The action was brought on the official bond of the sheriff of Cherokee against him and his sureties. At the return term the defendants pleaded in abatement that they all resided in Cherokee County, where the bond was executed; that the bond being payable to the State, though H. G. Woodfin, by whom it had been put in suit, did reside in this county, the suit should have been brought in the Superior Court of Cherokee County. To this plea there was a demurrer, and the demurrer being sustained by his Honor, an appeal was taken to the Supreme Court. Where the action is not local, and the parties live in different counties, the suit may be brought in the court of either county, at the option of the plaintiff. Rev. Stat., ch. 31, sec. 39. It is true (210) that pleas of the State are comprehended in the list of local actions; but that is where the State is the real and substantial party in interest. In this action the State is but a nominal party.

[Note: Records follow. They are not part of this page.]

(** The result of one [snd_pcm_writei] and, when it is an error the code
    recovers from, whether [alsa_recover]/[alsa_resume] failed. *)
Record pcm_result := mk_pcm { written : Z; recover_failed : bool }.

(** [wpos] and [pending] of the voice, and the locals [src] (as a sample
    offset into [pcm_buf]) and [len] of the two loops. *)
Record voice := mk_voice { wpos : Z; pending : Z; src : Z; len : Z }.

Inductive loop_end :=
| Finished        (* pending reached 0 *)
| GaveUp          (* one of the returns on an error *)
| Spins           (* the outer loop makes no progress *)
| StillLooping.   (* the results are used up and the loop calls the card again *)

(** The head of the outer loop [while (alsa->pending)]. *)
Definition reload (samples : Z) (v : voice) : voice :=
  if (len v =? 0) && negb (pending v =? 0)
  then mk_voice (wpos v) (pending v) (wpos v) (Z.min (pending v) (samples - wpos v))
  else v.

(** The two loops of [alsa_write_pending]; one element of [rs] answers one
    [snd_pcm_writei].  The last component lists the calls: where the frames
    were taken from and how many. *)
Fixpoint alsa_write_loop (samples : Z) (rs : list pcm_result) (v : voice)
    : loop_end * voice * list (Z * Z) :=
  let v := reload samples v in
  if len v =? 0 then ((if pending v =? 0 then Finished else Spins), v, [])
  else match rs with
  | [] => (StillLooping, v, [])
  | r :: rs' =>
      let '(e, v', calls) :=
        if written r <=? 0 then
          if written r =? 0 then (GaveUp, v, [])
          else if written r =? - EPIPE then
            (if recover_failed r then (GaveUp, v, []) else alsa_write_loop samples rs' v)
          else if written r =? - ESTRPIPE then
            (if recover_failed r then (GaveUp, v, []) else alsa_write_loop samples rs' v)
          else if written r =? - EAGAIN then (GaveUp, v, [])
          else (GaveUp, v, [])
        else alsa_write_loop samples rs'
               (mk_voice ((wpos v + written r) mod samples) (pending v - written r)
                  (src v) (len v - written r)) in
      (e, v', (src v, len v) :: calls)
  end.

(** [alsa_write_pending]: the copy of [pcm_buf] (here [pcm]) to the current
    sound file when the voice is at the start or about to reach the end of the
    ring, then the two loops. *)
Definition alsa_write_pending (blksize : nat) (opened : bool) (play_test samples : Z)
    (pcm : list Z) (rs : list pcm_result) (v : voice) (s : @stream (list Z))
    : outcome (loop_end * voice * list (Z * Z) * @stream (list Z)) :=
  s' ← (if -1 <? play_test
        then if (wpos v =? 0) || (samples <=? wpos v + pending v)
             then dump_chunk blksize opened pcm s else Ok s
        else Ok s);
  Ok (alsa_write_loop samples rs v, s').

(** [audio_pcm_hw_clip_out]: the loop that converts [len] samples from the
    mixing ring at [rpos].  The calls of [hw->clip] are listed. *)
Fixpoint clip_loop (fuel : nat) (samples rpos len clipped : Z) : Z * Z * Z * list (Z * Z) :=
  match fuel with
  | O => (rpos, len, clipped, [])
  | S f =>
      if len =? 0 then (rpos, len, clipped, [])
      else
        let n := Z.min len (samples - rpos) in
        let '(r, l, c, calls) :=
          clip_loop f samples ((rpos + n) mod samples) (len - n) (clipped + n) in
        (r, l, c, (rpos, n) :: calls)
  end.

(** Two turns are enough (see [clip_loop_spec]). *)
Definition audio_pcm_hw_clip_out (samples rpos live pending : Z) : Z * Z * list (Z * Z) :=
  let left := samples - pending in
  let len := Z.min left live in
  let '(r, _, c, calls) := clip_loop 2 samples rpos len 0 in (r, c, calls).

(** [alsa_get_avail]: the two results of [snd_pcm_avail_update] and the result
    of [alsa_recover] between them. *)
Definition alsa_get_avail (avail1 : Z) (recover_failed : bool) (avail2 : Z) : Z :=
  let avail := if avail1 <? 0
               then (if avail1 =? - EPIPE then (if recover_failed then avail1 else avail2)
                     else avail1)
               else avail1 in
  if avail <? 0 then -1 else avail.

(** The playback state that survives a call: the ring of [samples] frames,
    [hw->rpos] (where the next frames are converted to), [wpos], [pending]. *)
Record playback := mk_playback { pb_rpos : Z; pb_wpos : Z; pb_pending : Z }.

(** [alsa_run_out].  [avail] is the value of [alsa_get_avail], [pcm] the
    content of [pcm_buf] after the conversion. *)
Definition alsa_run_out (blksize : nat) (opened : bool) (play_test samples avail live : Z)
    (pcm : list Z) (rs : list pcm_result) (p : playback) (s : @stream (list Z))
    : outcome (Z * loop_end * playback * list (Z * Z) * @stream (list Z)) :=
  if avail <? 0 then Ok (0, Finished, p, [], s)
  else
    let decr := Z.min live avail in
    let '(rpos, decr, _) := audio_pcm_hw_clip_out samples (pb_rpos p) decr (pb_pending p) in
    '(e, v, calls, s') ←
      alsa_write_pending blksize opened play_test samples pcm rs
        (mk_voice (pb_wpos p) (pb_pending p + decr) 0 0) s;
    Ok (decr, e, mk_playback rpos (wpos v) (pending v), calls, s').

(** ** Session parameters: properties *)

(** The addresses fit their arrays. *)
Lemma domain_fits prefix n :
  length prefix = 24%nat -> 0 <= n < 65536 ->
  sprintf_to 100 (prefix ++ dec n ++ bytes "/1234") = Ok (prefix ++ dec n ++ bytes "/1234").
Proof.
  intros Hp Hn. unfold sprintf_to. rewrite !length_app, Hp.
  pose proof (dec_length 5 n ltac:(lia) ltac:(simpl; lia)).
  change (length (bytes "/1234")) with 5%nat.
  match goal with |- (if ?a <=? ?b then _ else _) = _ => destruct (Z.leb_spec a b) end; [done|lia].
Qed.

Lemma port_fits n :
  0 <= n < 65536 -> sprintf_to 200 (bytes "750" ++ dec n) = Ok (bytes "750" ++ dec n).
Proof.
  intros Hn. unfold sprintf_to. rewrite length_app.
  pose proof (dec_length 5 n ltac:(lia) ltac:(simpl; lia)).
  change (length (bytes "750")) with 3%nat.
  match goal with |- (if ?a <=? ?b then _ else _) = _ => destruct (Z.leb_spec a b) end; [done|lia].
Qed.

(** The event port when the bytes behind the file do not go on with a digit. *)
Lemma port_value n rest :
  0 <= n < 65536 -> no_digit_first rest ->
  atoi (bytes "750" ++ dec n ++ rest) = 750 * 10 ^ Z.of_nat (length (dec n)) + n.
Proof.
  intros Hn Hr. pose proof (dec_length 5 n ltac:(lia) ltac:(simpl; lia)) as Hl.
  rewrite dec_nonneg in * by lia. pose proof (dec_digits_digit 20 n) as Hd.
  change (s32 (Z.max (-9223372036854775808) (Z.min 9223372036854775807
    (digits_val 750 (dec_digits 20 n ++ rest)))) =
    750 * 10 ^ Z.of_nat (length (dec_digits 20 n)) + n).
  rewrite digits_val_stop, digits_val_shift, dec_digits_val by (done || (simpl; lia)).
  assert (1 <= 10 ^ Z.of_nat (length (dec_digits 20 n)) <= 10 ^ 5).
  { split; [apply (Z.pow_le_mono_r 10 0); lia|apply Z.pow_le_mono_r; lia]. }
  change (10 ^ 5) with 100000 in *. rewrite Z.min_r, Z.max_r, s32_small by lia. done.
Qed.

(** The last [sprintf], from a token [s] that starts at [p]. *)
Lemma port_over p s :
  (p + length s <= 200)%nat ->
  sprintf_over 200 (Some p) (bytes "750") s =
  if decide (length s + 3 < p)%nat then Ok (bytes "750" ++ s) else Crash.
Proof.
  intros Hp. unfold sprintf_over, sprintf_to. rewrite length_app.
  change (length (bytes "750")) with 3%nat.
  destruct (decide _), (Z.leb_spec (Z.of_nat p) (Z.of_nat (3 + length s))); try lia; [|done].
  match goal with |- (if ?a <=? ?b then _ else _) = _ => destruct (Z.leb_spec a b) end; [done|lia].
Qed.

(** The fields of the file, whatever the token [t] that the last one is part
    of. *)
Lemma session_fields o i a t x post :
  0 <= o < 256 -> 0 <= i < 65536 -> 0 <= a < 65536 ->
  t <> [] -> Forall (tok_byte 32) t -> x = 32 \/ x = 0 -> 0 ∈ x :: post ->
  let data := dec o ++ 32 :: dec i ++ 32 :: dec a ++ [32] in
  (length data + length t <= 200)%nat ->
  forall garbage text, take 200 text ++ drop (length (take 200 text)) garbage = data ++ t ++ x :: post ->
  IPC_getClientData garbage text false =
  if decide (length t < length (dec o) + length (dec i) + length (dec a))%nat
  then Ok (mk_session (o =? 0)
        (bytes "http://211.189.20.76:850" ++ dec i ++ bytes "/1234")
        (bytes "http://211.189.20.76:800" ++ dec a ++ bytes "/1234")
        (atoi (bytes "750" ++ t)) 1280 768)
  else Crash.
Proof.
  intros Ho Hi Ha Ht Htok Hx Hin data Hlen garbage text Hbuf. unfold IPC_getClientData.
  rewrite Hbuf. unfold data. repeat (rewrite <- app_assoc; cbn [app]).
  destruct (cstr_total (dec o ++ 32 :: dec i ++ 32 :: dec a ++ 32 :: t ++ x :: post)) as [str Hs].
  { do 3 (apply elem_of_app; right; apply elem_of_cons; right). apply elem_of_app. by right. }
  unfold cstr_at at 1. rewrite drop_0, Hs. cbn [mbind outcome_bind].
  pose proof (strtok_field [] (dec o) (dec i ++ 32 :: dec a ++ 32 :: t ++ x :: post)
    (dec_nonempty o) (dec_tok_byte o)) as H1.
  cbn [app length] in H1. rewrite H1. cbn [mbind outcome_bind].
  pose proof (cstr_at_field [] (dec o) (dec i ++ 32 :: dec a ++ 32 :: t ++ x :: post) (dec_tok_byte o)) as H2.
  cbn [app length] in H2. unfold tok_str, atoi_at. rewrite H2. cbn [mbind outcome_bind].
  rewrite atoi_dec_nonneg by lia.
  do 2 (rewrite strtok_field by auto using dec_nonempty, dec_tok_byte; cbn [mbind outcome_bind];
    rewrite cstr_at_field by apply dec_tok_byte; cbn [mbind outcome_bind];
    rewrite domain_fits by done; cbn [mbind outcome_bind]).
  rewrite strtok_scan by done.
  destruct Hx as [-> | ->]; cbn [Z.eqb mbind outcome_bind];
    rewrite cstr_at_field_later by done; cbn [mbind outcome_bind];
    (rewrite port_over by (unfold data in Hlen; repeat (rewrite length_app in * || cbn [length] in * ); lia));
    (destruct (decide _) as [H|H], (decide _) as [H'|H']; repeat (rewrite length_app in * || cbn [length] in * );
      try lia; cbn [mbind outcome_bind]; [by destruct (o =? 0)|done]).
Qed.

(** [IPC_getClientData] on what [command] writes. *)
Lemma session_read_back garbage c :
  0 <= ci_os_type c < 256 -> 0 <= ci_port_i c < 65536 -> 0 <= ci_port_a c < 65536 ->
  0 <= ci_port_e c < 65536 -> length garbage = 200%nat ->
  let rest := drop (length (client_data c)) garbage in
  let port := dec (ci_port_e c) ++ stray rest in
  IPC_getClientData garbage (client_data c) false =
  if decide (0 ∈ rest /\ (length port <
             length (dec (ci_os_type c)) + length (dec (ci_port_i c)) + length (dec (ci_port_a c)))%nat)
  then Ok (mk_session (ci_os_type c =? 0)
        (bytes "http://211.189.20.76:850" ++ dec (ci_port_i c) ++ bytes "/1234")
        (bytes "http://211.189.20.76:800" ++ dec (ci_port_a c) ++ bytes "/1234")
        (atoi (bytes "750" ++ port)) 1280 768)
  else Crash.
Proof.
  intros Ho Hi Ha He Hg rest port.
  assert (take 200 (client_data c) = client_data c) as Htake.
  { apply take_ge. pose proof (client_data_short c Ho Hi Ha He). lia. }
  assert (client_data c = (dec (ci_os_type c) ++ 32 :: dec (ci_port_i c) ++ 32 :: dec (ci_port_a c) ++ [32])
    ++ dec (ci_port_e c)) as Hdata.
  { unfold client_data, sp. by repeat (rewrite <- app_assoc; cbn [app]). }
  destruct (decide (0 ∈ rest)) as [Hin|Hno].
  - destruct (stray_split rest Hin) as (x & post & Hsplit & Hst & Hx).
    rewrite (session_fields (ci_os_type c) (ci_port_i c) (ci_port_a c) port x post); try done.
    + destruct (decide _), (decide _); tauto || done.
    + unfold port. intros [H _]%app_nil. by apply (dec_nonempty (ci_port_e c)).
    + apply Forall_app. split; [apply dec_tok_byte|done].
    + rewrite Hsplit in Hin. apply elem_of_app in Hin as [H|H]; [|done].
      rewrite Forall_forall in Hst. by destruct (Hst 0 H).
    + assert (length (client_data c ++ rest) = 200%nat) as Htot.
      { unfold rest. pose proof (client_data_short c Ho Hi Ha He).
        rewrite length_app, length_drop. lia. }
      rewrite Hsplit, Hdata in Htot. unfold port.
      repeat (rewrite length_app in Htot || cbn [length] in Htot).
      repeat (rewrite length_app || cbn [length]). lia.
    + rewrite Htake. fold rest. rewrite Hsplit at 1. rewrite Hdata. unfold port. by rewrite <- !app_assoc.
  - rewrite decide_False by tauto. unfold IPC_getClientData. rewrite Htake. fold rest.
    unfold cstr_at at 1. rewrite drop_0, cstr_none; [done|].
    rewrite not_elem_of_app. split; [|done]. rewrite Hdata. unfold port.
    rewrite !not_elem_of_app, !not_elem_of_cons, !not_elem_of_app, !not_elem_of_cons, !not_elem_of_app.
    pose proof dec_no_nul as Hn. repeat split; try apply Hn; try lia. by rewrite list_elem_of_singleton.
Qed.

The act of Assembly declares that, on a breach of the conditions in a sheriff's bond, the party or parties injured may maintain an action on the same in the name of the State, provided the person or persons so injured and bringing suit shall state in the declaration, as they are authorized to do, *Page 151 matter of inducement sufficient to show the court at whose instance and in whose behalf the same is brought. Rev. Stat., ch. 81, secs. 1, 2. Then therelator is to be considered the real plaintiff; he must state in his declaration that the suit is brought at his instance and for his benefit. As the Legislature considers the relator to be the real plaintiff, we are of the opinion that this action was properly brought in the county of the relator.

PER CURIAM. Affirmed.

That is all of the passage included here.